«Ideias do século passado»

O destino da União Europeia está dependente de «ideias do século passado». Os eurodeputados de Esquerda e alguns comentadores políticos portugueses consideram que o italiano Rocco Buttiglione, destacado para a pasta da Justiça, não tem direito a defender as suas próprias ideias sobre a homossexualidade e a posição da mulher na família. Dizem não entender como possa haver pessoas no século XXI que defendam tamanhas iressias. Nada de surpreendente para estes eurocratas politicamente correctos que alimentam posições viscerais contra a doutrina social da Igreja.
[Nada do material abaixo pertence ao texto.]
(** [cond_value.first] is stored without a null check; its type is dereferenced. *)
Definition parse_inst_select (ops : list Z) : P unit :=
  tv ← get_value_and_type ops 0;
  let '(t, ty, index) := (tv : option vref * option tyref * Z) in
  true_value ← checkM t;
  _ ← guardM (index + 2 <=? zlength ops);
  o ← derefM (zlookup ops index);
  f ← get_value o ty false;
  cv ← get_value_and_type ops (index + 1);
  let '(cond, cond_ty, _) := (cv : option vref * option tyref * Z) in
  false_value ← checkM f;
  cty ← derefM cond_ty;
  scalar ← on_ctypes (Type_getScalarType cty);
  bool_type ← on_ctypes Type_getInt1Ty;
  _ ← guardM (bool_decide (scalar = bool_type));
  add_constructed (SelectInst_new true_value false_value cond).

(** The type selected by the indices, which become [unsigned]. *)
Fixpoint extract_path (ty : option tyref) (indices : list Z) : P (option tyref) :=
  match indices with
  | [] => mret ty
  | element :: rest =>
      t ← on_context (deref_type ty);
      match t with
      | StructType members _ =>
          _ ← guardM (element <? zlength members);
          m ← derefM (zlookup members element);
          extract_path m rest
      | ArrayType e _ | VectorType _ e => extract_path (Some e) rest
      | _ => failM
      end
  end.

Definition parse_inst_extractval (ops : list Z) : P unit :=
  a ← get_value_and_type ops 0;
  let '(av, aty, index) := (a : option vref * option tyref * Z) in
  aggregate ← checkM av;
  _ ← guardM (negb (index =? zlength ops));
  let indices := u32 <$> drop (Z.to_nat index) ops in
  ty ← extract_path aty indices;
  add_constructed (ExtractValueInst_new ty aggregate indices).

(** The condition of a branch is not checked for null. *)
Definition parse_inst_br (ops : list Z) : P unit :=
  o ← checkM (zlookup ops 0);
  tb ← get_basic_block o;
  true_block ← checkM tb;
  _ ← add_successor true_block;
  match ops with
  | [_] => add_constructed (BranchInst_new true_block)
  | [_; o1; o2] =>
      fb ← get_basic_block o1;
      false_block ← checkM fb;
      _ ← add_successor false_block;
      bool_type ← on_ctypes Type_getInt1Ty;
      cond ← get_value o2 (Some bool_type) false;
      add_constructed (BranchInst_new_cond true_block false_block cond)
  | _ => failM
  end.

(** Case [i]: the value number is absolute. *)
Definition parse_switch_case (ops : list Z) (ty : option tyref) (inst : vref) (i : Z)
    : P unit :=
  o ← derefM (zlookup ops (3 + 2 * i));
  v ← get_value o ty true;
  b ← derefM (zlookup ops (4 + 2 * i));
  block ← get_basic_block b;
  case_value ← checkM v;
  bb ← checkM block;
  _ ← add_successor bb;
  on_context (SwitchInst_addCase inst case_value bb).

Definition parse_inst_switch (ops : list Z) : P unit :=
  _ ← guardM (3 <=? zlength ops);
  o0 ← derefM (zlookup ops 0);
  ty ← get_type o0;
  o1 ← derefM (zlookup ops 1);
  c ← get_value o1 None false;
  o2 ← derefM (zlookup ops 2);
  d ← get_basic_block o2;
  _ ← checkM ty;
  cond ← checkM c;
  default_block ← checkM d;
  _ ← add_successor default_block;
  let num_cases := (zlength ops - 3) / 2 in
  inst ← on_context (SwitchInst_new cond default_block);
  _ ← for_eachM (fun i => parse_switch_case ops ty inst (Z.of_nat i))
                (seq 0 (Z.to_nat num_cases));
  add_instruction inst.

Definition parse_inst_alloca (ops : list Z) : P unit :=
  _ ← guardM (3 <=? zlength ops);
  o0 ← derefM (zlookup ops 0);
  at_ ← get_type o0;
  o1 ← derefM (zlookup ops 1);
  ty ← get_type o1;
  o2 ← derefM (zlookup ops 2);
  sz ← get_value o2 None true;
  allocated_type ← checkM at_;
  _ ← checkM ty;
  size ← checkM sz;
  ptr_type ← on_ctypes (PointerType_get allocated_type 0);
  add_constructed (AllocaInst_new ptr_type size).
(* ===== verification/ModuleInvariant.v ===== *)
(** Invariants of the bitcode module reader.

    For every handler of ModuleContext.v, ModuleConstants.v, ModuleFunction.v and
    ModuleParser.v: the type heap stays well-formed, the value table only holds
    typed objects that are no proxies, and every unresolved proxy is pending. *)
From S2P Require Import Prelude.
From S2P Require Import LLVMType.
From S2P Require Import LLVMValue.
From S2P Require Import ModuleContext.
From S2P Require Import ModuleConstants.
From S2P Require Import ModuleFunction.
From S2P Require Import ModuleParser.
Local Open Scope Z_scope.

(** * Definitions *)

Definition live_type (t : tyref) (s : TypeState) : Prop := is_Some (type_heap s !! t).
Definition live (t : tyref) (c : VState) : Prop := live_type t (v_types c).
Definition live_opt (o : option tyref) (c : VState) : Prop := forall t, o = Some t -> live t c.

(** The object at [r] is the proxy of value [id], standing for [p]. *)
Definition proxy_at (c : VState) (r : vref) (id : Z) (p : option vref) : Prop :=
  exists v, v_values c !! r = Some v /\ val_data v = ValueProxy id p.

(** A type pointer that is not null. *)
Definition live_some (o : option tyref) (c : VState) : Prop := exists t, o = Some t /\ live t c.
Definition has_type (r : vref) (o : option tyref) (c : VState) : Prop :=
  exists v, v_values c !! r = Some v /\ val_type v = o.

(** An object that is no proxy. *)
Definition nonproxy (r : vref) (c : VState) : Prop :=
  exists v, v_values c !! r = Some v /\ val_kind v <> KProxy.

(** What the value table may hold: a typed object that is no proxy. *)
Definition entry_ok (r : vref) (c : VState) : Prop :=
  exists v t, v_values c !! r = Some v /\ val_kind v <> KProxy /\ val_type v = Some t /\ live t c.

(** Objects keep their class and their type. *)
Definition grow (c c' : VState) : Prop :=
  types_extend (v_types c) (v_types c') /\
  forall r v, v_values c !! r = Some v ->
    exists v', v_values c' !! r = Some v' /\ val_kind v' = val_kind v /\ val_type v' = val_type v.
Uma corrente anti-católica graça na UE. Depois dos problemas com a referência, no texto da Constituição Europeia, à herança católica no construção do velho-continente, também Durão Barroso enfrenta agora pressões para excluir o seu comissário italiano sob risco do Parlamento Europeu votar «não» à equipa do antigo Primeiro-Ministro Português.Mas, por acaso, as ideias e os valores têm prazos? Qual é o limite para as «ideias» serem aceites pelo pensamento politicamente correcto que graça nos corredores de Bruxelas? Rocco Buttiglione não tem direito a partilhar a sua posição sobre a homossexualidade ou sobre o papel da mulher? É pecado não partilhar do pensamento «soft» dos eurodeputados de Esquerda? Qual é a «ideia do século passado mais antiga» que devemos valorizar: liberdade de conviver e aceitar democraticamente pensamentos diferentes; ou exigir que o povo pense como uma minoria manda pensar?